The postoperative care of the patient who undergoes a chest wall resection and reconstruction centers on adequate pain control, pulmonary hygiene, and assessment of flap integrity and viability. Epidural analgesia combined with nonsteroidal medications typically provides adequate pain control. At the time of hospital discharge, we favor a long-acting nonsteroidal narcotic (e.g., OxyContin or MS Contin) to manage the patient's pain. Common to other major thoracic procedures, early patient mobilization, coughing, incentive spirometry, and respiratory treatments are instituted to avoid atelectasis and its attendant sequelae.

The viability and integrity of the flaps used to provide soft tissue coverage for the chest wall closure need to be assessed frequently. It is typical to observe some slight tissue swelling as well as some faint duskiness at the edges of a flap that has been maximally rotated.

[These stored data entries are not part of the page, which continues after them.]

(* ===== verification/Crt.v ===== *)
(** Package strategy/crt, model.go, primitives.go and detect.go: a closed H1 candle gives a range, an M5 candle sweeps an edge of it, an
    M5 close reclaims it, a later M5 close shifts the structure, and entry, stop and target follow. Both directions run the same
    detector: SELL reads the mirrored candles and is reflected back. *)
From S2P Require Import Prelude Float64 Market.
From S2P Require Indicator Structure LevelEpisode.
From Stdlib Require Import Floats.

(** * config.go: the technical contract *)

Definition ConfirmationMSS : string := "mss".
Definition ConfirmationSweepReclaim : string := "sweep_reclaim".
Definition EntryMSSRetest : string := "mss_retest".
Definition EntryReclaimRetest : string := "reclaim_retest".
Record Config := mkConfig {
  MinimumH1RangeATR : float; ATRLength : Z; ATRWindowBars : Z; SweepWindowH1Periods : Z; MinimumSweepPips : float; MinimumSweepATR : float;
  MinimumReclaimPips : float; MinimumReclaimATR : float; ReclaimMaxBars : Z; ConfirmationMode : string; StructurePivotBars : Z;
  StructureLookbackBars : Z; MSSMaxBars : Z; MinimumMSSBodyRatio : float; MinimumMSSDisplacement : float; MinimumMSSCloseStrength : float;
  ConfirmationMaxAgeBars : Z; ConfirmationBufferPips : float; EntryModel : string; EntryDepthATR : float; EntryToleranceATR : float;
  EntryMaxWidthPrice : float; InvalidationBufferATR : float; MinimumTargetRoomATR : float; MinimumRewardRisk : float;
  ExecutionStopMaxPips : float; ExpiryHours : float; PipSize : float
}.

(** The pivot width is at least one once the configuration is validated. *)
Definition pivotBars (cfg : Config) : nat := Z.to_nat (StructurePivotBars cfg).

This needs to be watched carefully and, in conjunction with plastic surgery, debrided only when there is complete demarcation. Previously placed drains are removed when drainage is less than 30 mL per day or if there is any sign of infection at the drain site.

The most dreaded complication of chest wall resection and reconstruction of the skeletal defect is infection of the prosthetic material. This can occur with any prosthetic material but may be observed more frequently with Marlex or Prolene mesh constructs. In addition, it is much more likely to occur in patients with wounds that are contaminated preoperatively. Once infected, the mesh must be removed to completely eradicate the problem. Deschamps et al.¹⁴ report a 4.6% infection rate in 197 patients undergoing chest wall resection and reconstruction with prosthetic material. Fifty percent of those infected had mesh, and the others had polytetrafluoroethylene. Of note, the mesh was removed in all patients, and the polytetrafluoroethylene was removed in none. Even if the mesh requires removal, the lung commonly adheres to the chest wall, and thus an open pneumothorax is avoided. The wound is managed subsequently with debridement and gauze packing, and healing occurs by secondary intent.

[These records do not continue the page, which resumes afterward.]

(* ===== verification/ImpulsePullback.v ===== *)
(** Package strategy/impulsepullback: a qualified impulse leg, its corrective pullback to a structural reference, the one-minute
    confirmation there and the order of the scalp book. *)
From S2P Require Import Prelude Float64 Market TechniqueBars TechniqueZones Detector StrategyView ScalpContext.
From S2P Require Fib KeyLevel LegacyRead ScalpRange RangeScalp TechniqueCandidate Quality Opportunity.
From Stdlib Require Import Floats.

(** * quality.go *)

Definition QualityModel : string := "impulse_pullback.quality.v1".
Record qualityInputs := mkQualityInputs {
  qi_displacementATR : float; qi_minDisplacementATR : float; qi_bodyDominance : float; qi_minBodyDominance : float; qi_pullbackRatio : float;
  qi_maxPullbackRatio : float; qi_referenceTouches : Z; qi_price : float; qi_reference : float; qi_atr : float; qi_rewardPips : float; qi_stop : float
}.
Definition quality_ops (i : qualityInputs) : list Quality.op :=
  let ratio := if (qi_minDisplacementATR i >? 0)%float then (qi_displacementATR i / qi_minDisplacementATR i)%float else nan in
  TechniqueCandidate.score_ops [("impulse_strength", Quality.Peak ratio 0.8 1.2 2.5 4); ("body_dominance", Quality.Ramp (qi_bodyDominance i) (qi_minBodyDominance i) 0.9);
    ("pullback_quality", Quality.Fall (qi_pullbackRatio i) 0.1 (qi_maxPullbackRatio i));
    ("reference_quality", Quality.Peak (f64_of_Z (qi_referenceTouches i)) 1 2 4 8);
    ("entry_location", Quality.LocationScore (qi_price i) (qi_reference i) (qi_atr i)); ("room", Quality.Room (qi_rewardPips i) (qi_stop i) true)] ++
  TechniqueCandidate.measure_ops [("impulse_displacement_atr", qi_displacementATR i); ("body_dominance", qi_bodyDominance i);
    ("pullback_body_ratio", qi_pullbackRatio i); ("reference_touches", f64_of_Z (qi_referenceTouches i));
    ("scalp_reward_risk", (qi_rewardPips i / qi_stop i)%float)].
Definition scoreQuality (i : qualityInputs) : option Quality.Model := Quality.run (Quality.New QualityModel) (quality_ops i).

(** * impulsepullback.go: parameters *)

Definition ID : string := "impulse_pullback".
Definition Version : string := "v4".
Record Config := mkConfig {
  Symbols : list string; PipSize : float; SetupWindowBars : Z; DealingWindowBars : Z; ConfirmationWindowBars : Z; ConfirmationLookbackBars : Z;
  ContextMaxAgeSeconds : Z; ContextATRBars : Z; ActiveRangeBars : Z; PullbackExtremeConfirmBars : Z; BreakoutAcceptBars : Z; ExpiryMinutes : float;
  BuyMaximumPosition : float; SellMinimumPosition : float; LevelProximityATR : float; ZoneMaximumATR : float; ImpulseDisplacementATR : float;
  ImpulseBodyDominance : float; PullbackCorrectiveRatio : float; BufferM1ATRMultiple : float; BufferM5ATRMultiple : float; BufferMinSpreadMultiple : float;
  MaximumSpreadPips : float; StopMinimumPips : float; StopMaximumPips : float; MinimumNetTargetPips : float; SwingFractalN : Z; LevelMinimumTouches : Z;
  LevelClusterATR : float; LevelRoundStep : float; LevelMaxClusterSpan : float; DisplacementATR : float; DisplacementBody : float;
  RewardRiskLadder : list float
}.
Definition validate (c : Config) : bool :=
  forallb negb [
    (PipSize c <=? 0)%float; (SetupWindowBars c <? 10)%Z; (ConfirmationWindowBars c <? 5)%Z; (ConfirmationLookbackBars c <? 1)%Z; (ContextATRBars c <? 1)%Z;
    (ActiveRangeBars c <? 2)%Z; (ExpiryMinutes c <=? 0)%float; (PullbackExtremeConfirmBars c <? 1)%Z; (BreakoutAcceptBars c <? 1)%Z;
    (StopMinimumPips c <=? 0)%float; (StopMaximumPips c <? StopMinimumPips c)%float; (BufferM5ATRMultiple c <=? 0)%float;
    (ImpulseDisplacementATR c <=? 0)%float; (ImpulseBodyDominance c <? 0)%float; (PullbackCorrectiveRatio c <=? 0)%float; (ZoneMaximumATR c <=? 0)%float].
Definition parseConfig (params : Params) : option Config :=
  let num := Float params in let count := Int params in
  pip ← num "pip_size"; setup ← count "setup_window_bars"; dealing ← count "dealing_window_bars"; window ← count "confirmation_window_bars";
  lookback ← count "confirmation_lookback_bars"; age ← count "context_max_age_seconds"; atrBars ← count "context_atr_bars";
  active ← count "active_range_bars"; confirm ← count "pullback_extreme_confirm_bars"; accept ← count "breakout_accept_bars";
  expiry ← num "expiry_minutes"; buyMax ← num "buy_maximum_position"; sellMin ← num "sell_minimum_position";
  proximity ← num "level_proximity_atr_multiple"; zoneMax ← num "zone_maximum_atr_multiple"; displacement ← num "impulse_displacement_atr_multiple";
  dominance ← num "impulse_body_dominance"; corrective ← num "pullback_corrective_ratio"; m1 ← num "buffer_m1_atr_multiple";
  spread ← num "buffer_minimum_spread_multiple"; m5 ← num "buffer_m5_atr_multiple"; maxSpread ← num "maximum_spread_pips";
  stopMin ← num "stop_minimum_pips"; stopMax ← num "stop_maximum_pips"; net ← num "minimum_net_target_pips"; fractal ← count "swing_fractal_n";
  touches ← count "level_minimum_touches"; cluster ← num "level_cluster_atr"; round ← num "level_round_step"; span ← num "level_max_cluster_span";
  dispATR ← num "displacement_atr_multiple"; dispBody ← num "displacement_body_fraction";
  ladder ← match params !! "reward_risk_ladder" with Some (PList (item :: items)) => mapM item_number (item :: items) | _ => None end;
  symbols ← ParseSymbols params;
  let c := mkConfig symbols pip setup dealing window lookback age atrBars active confirm accept expiry buyMax sellMin proximity zoneMax displacement dominance
    corrective m1 m5 spread maxSpread stopMin stopMax net fractal touches cluster round span dispATR dispBody ladder in
  if validate c then Some c else None.
Record Strategy := mkStrategy { st_cfg : Config; st_fingerprint : string }.
Definition New (id : string) (params : Params) (fingerprint : string) : option Strategy :=
  if negb (bool_decide (id = ID)) then None else cfg ← parseConfig params; Some (mkStrategy cfg fingerprint).
Definition RequiredTimeframes : list string := [tf_M1].
Definition allowsSymbol (s : Strategy) (symbol : string) : bool := SymbolAllowed (Symbols (st_cfg s)) symbol.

Resection and reconstruction of the chest wall require a multidisciplinary effort. Optimal results are obtained with aggressive resection of tumor with adequate margins, followed by reconstruction of resulting skeletal and soft tissue defects. Complications are few, although prosthetic graft infection can be a challenging problem.

A 62-year-old man had resection of a right anterior chest wall malignant fibrous histiocytoma followed by adjuvant external beam radiation for positive margins. The initial resection included soft tissue only, and no ribs were resected. Two years later he presented with a painful recurrent mass (Fig. 135-5). He had no other complaints, and his performance status was good. CT scan demonstrated a large tumor involving the right anterolateral ribs with possible invasion of the diaphragm and lung (Fig. 135-6). A core needle biopsy of the lesion confirmed recurrent malignant fibrous histiocytoma.

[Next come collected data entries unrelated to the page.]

(** * quality.go *)

Definition QualityModel : string := "shock_retest.quality.v1".
Record qualityContext := mkQualityContext { qc_price : float; qc_localTrend : string; qc_choch : bool; qc_htfAligned : bool }.
Definition reference_of (setup : Setup) : float := if bool_decide (su_Direction setup = Market.Sell) then su_EntryLow setup else su_EntryHigh setup.
Definition score (setup : Setup) (qc : qualityContext) : list (string * float) :=
  let buy := bool_decide (su_Direction setup = Market.Buy) in let reference := if buy then su_EntryHigh setup else su_EntryLow setup in
  [("shock_force", Quality.Ramp (su_LegATR setup) 3 8);
   ("retracement", Quality.Peak (su_Retracement setup) 0.4 RetracementNear RetracementFar RetracementDead);
   ("rejection", Quality.Ramp (su_RejectionWick setup) 0.2 0.6);
   ("entry_location", Quality.LocationScore (qc_price qc) reference (su_M5ATR setup));
   ("structure", Quality.StructureScore buy (qc_localTrend qc) (qc_choch qc) (qc_htfAligned qc));
   ("room", (Quality.GeometryRoom reference (su_Stop setup) (su_Target setup) true).1)].
(** * book.go: operations *)

Definition sameSemanticOpportunity (a b : Candidate) : bool :=
  bool_decide (ca_Strategy a = ca_Strategy b) && bool_decide (ca_StrategyVersion a = ca_StrategyVersion b) &&
  bool_decide (ca_Symbol a = ca_Symbol b) && bool_decide (ca_Direction a = ca_Direction b).
Definition Observe (b : Book) (c : Candidate) (observedAt : Z) : result (Transition * Book) :=
  match Validate c with
  | Some e => Err e
  | None =>
      if (observedAt <? ca_CreatedAt c)%Z then Err "opportunity: observation predates candidate creation"
      else match b !! ca_ID c with
      | Some existing =>
          if negb (sameSemanticOpportunity (rec_Candidate existing) c)
          then Err "opportunity: ID collides with a different semantic opportunity"
          else if (observedAt <? rec_LastObservedAt existing)%Z
          then Err "opportunity: observation is older than the current lifecycle record"
          else match rec_State existing with
          | StateCreated =>
              let r := mkRecord (rec_Candidate existing) StateActive observedAt (rec_Terminal existing) in
              Ok (mkTransition TransitionActivated r, <[ca_ID c := r]> b)
          | StateActive =>
              let r := mkRecord (rec_Candidate existing) StateActive observedAt (rec_Terminal existing) in
              Ok (mkTransition TransitionDuplicate r, <[ca_ID c := r]> b)
          | _ => Ok (mkTransition TransitionNoop existing, b)
          end
      | None =>
          if (ca_ExpiresAt c <=? observedAt)%Z then
            let r := mkRecord c StateExpired observedAt (Some (mkTerminal ReasonSetupExpired observedAt)) in
            Ok (mkTransition TransitionExpired r, <[ca_ID c := r]> b)
          else
            let r := mkRecord c StateCreated observedAt None in
            Ok (mkTransition TransitionCreated r, <[ca_ID c := r]> b)
      end
  end.
Definition invalidated (r : BookRecord) (reason : string) (at' : Z) : BookRecord :=
  mkRecord (rec_Candidate r) StateInvalidated (rec_LastObservedAt r) (Some (mkTerminal reason at')).
Definition Invalidate (b : Book) (id reason : string) (at' : Z) : result (Transition * Book) :=
  if bool_decide (id = "") || negb (valid reason) || (at' <? 0)%Z
  then Err "opportunity: invalidation needs an ID, machine-readable reason, and non-negative time"
  else match b !! id with
  | None => Err "opportunity: cannot invalidate unknown ID"
  | Some r =>
      if (at' <? rec_LastObservedAt r)%Z then Err "opportunity: invalidation predates the current lifecycle record"
      else match rec_State r with
      | StateInvalidated | StateExpired => Ok (mkTransition TransitionNoop r, b)
      | _ =>
          let r' := invalidated r reason at' in
          Ok (mkTransition TransitionInvalidated r', <[id := r']> b)
      end
  end.
Definition live (r : BookRecord) : bool :=
  bool_decide (rec_State r = StateCreated) || bool_decide (rec_State r = StateActive).
(** One turn of the two close-through loops; [cond] is the reason to invalidate, if any. *)
Definition invalidate_step (cond : Candidate → option string) (at' : Z) (acc : Book * list Transition)
    (id : string) : Book * list Transition :=
  let '(b, ts) := acc in
  match b !! id with
  | None => acc
  | Some r =>
      if negb (live r) then acc
      else match cond (rec_Candidate r) with
      | None => acc
      | Some reason =>
          match Invalidate b id reason at' with
          | Err _ => acc
          | Ok (t, b') => if bool_decide (tr_Kind t = TransitionInvalidated) then (b', ts ++ [t]) else (b', ts)
          end
      end
  end.
Definition closed_through (u : Unicode) (timeframe : string) (close : float) (c : Candidate) : option string :=
  if negb (bool_decide (ca_ObservedTimeframe c = timeframe)) then None
  else if (bool_decide (ca_Direction c = Buy) && (close <=? pl_Price (ca_Invalidation c))%float) ||
          (bool_decide (ca_Direction c = Sell) && (close >=? pl_Price (ca_Invalidation c))%float)
  then Some (reasonCodeForInvalidationLabel u (pl_Label (ca_Invalidation c)))
  else None.
Definition InvalidateByClose (u : Unicode) (b : Book) (timeframe : string) (close : float) (at' : Z) :
    Book * list Transition :=
  if bool_decide (timeframe = "") || negb (finite close) || (at' <? 0)%Z then (b, [])
  else foldl (invalidate_step (closed_through u timeframe close) at') (b, []) (sorted_keys b).
Definition structure_closed_through (buffer : string → option float) (timeframe : string) (close : float)
    (c : Candidate) : option string :=
  match ca_Structure c with
  | None => None
  | Some s =>
      if negb (bool_decide (sz_Timeframe s = timeframe)) then None
      else match buffer (ca_Strategy c) with
      | None => None
      | Some margin =>
          if negb (finite margin) || (margin <? 0)%float then None
          else if (bool_decide (ca_Direction c = Buy) && (close <? sz_Low s - margin)%float) ||
                  (bool_decide (ca_Direction c = Sell) && (close >? sz_High s + margin)%float)
          then Some ReasonStructureClosedThrough
          else None
      end
  end.
Definition InvalidateByStructureClose (b : Book) (timeframe : string) (close : float) (at' : Z)
    (buffer : string → option float) : Book * list Transition :=
  if bool_decide (timeframe = "") || negb (finite close) || (at' <? 0)%Z then (b, [])
  else foldl (invalidate_step (structure_closed_through buffer timeframe close) at') (b, []) (sorted_keys b).
Definition expired (r : BookRecord) (now : Z) : BookRecord :=
  mkRecord (rec_Candidate r) StateExpired (rec_LastObservedAt r) (Some (mkTerminal ReasonSetupExpired now)).
Definition expire_step (now : Z) (acc : Book * list Transition) (id : string) : Book * list Transition :=
  let '(b, ts) := acc in
  match b !! id with
  | None => acc
  | Some r =>
      if live r && (ca_ExpiresAt (rec_Candidate r) <=? now)%Z
      then (<[id := expired r now]> b, ts ++ [mkTransition TransitionExpired (expired r now)])
      else acc
  end.
Definition Expire (b : Book) (now : Z) : Book * list Transition :=
  if (now <? 0)%Z then (b, []) else foldl (expire_step now) (b, []) (sorted_keys b).
Definition Live (b : Book) : list Candidate :=
  omap (λ id, match b !! id with Some r => if live r then Some (rec_Candidate r) else None | None => None end)
    (sorted_keys b).
Definition Record_ (b : Book) (id : string) : option BookRecord := b !! id.

(** * Lemmas: reason codes *)

Lemma in_range_iff lo hi r : in_range lo hi r = true ↔ (lo <= r <= hi)%Z.
Proof. unfold in_range. rewrite andb_true_iff, !Z.leb_le. done. Qed.

Lemma valid_runes_ascii rs : valid_runes rs = true → Forall (λ r, 0 <= r < 128)%Z rs.
Proof.
  destruct rs as [|r rest]; [done|]. cbn [valid_runes]. rewrite andb_true_iff. unfold is_AZ at 1. rewrite in_range_iff.
  intros [Hr Hrest]. constructor; [lia|]. apply Forall_forall. intros c Hc%list_elem_of_In.
  rewrite forallb_forall in Hrest. specialize (Hrest c Hc). unfold is_AZ, is_09 in Hrest.
  rewrite !orb_true_iff, !in_range_iff, Z.eqb_eq in Hrest. unfold underscore in Hrest. lia.
Qed.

The patient was scheduled for a combined thoracic and plastic surgery chest wall resection and reconstruction. After intubation with a double-lumen endotracheal tube, a wide local chest wall excision of the mass was performed, including all previously irradiated skin and soft tissue. The resection included removal of one noninvolved rib above and below the tumor (Fig. 135-7). The tumor was found at surgery to be invading the lung and diaphragm. A nonanatomic wedge resection of the right lower lobe was performed, and the diaphragm was resected en bloc with the tumor. The diaphragm then was reconstructed with polytetrafluoroethylene. Given the size of the chest wall defect, a methyl methacrylate mesh prosthesis was constructed and used to close the skeletal defect (Fig. 135-8). The resulting soft tissue defect was closed in conjunction with the plastic surgery service using a right transverse myocutaneous rectus abdominis flap. Jackson–Pratt drains were placed at the flap harvest site.

Although rare, the resection of chest wall tumors and subsequent “pearls” of reconstruction are critically important skills for all thoracic surgeons to master. Failure in either aspect often will significantly impact patient outcome and/or quality of life.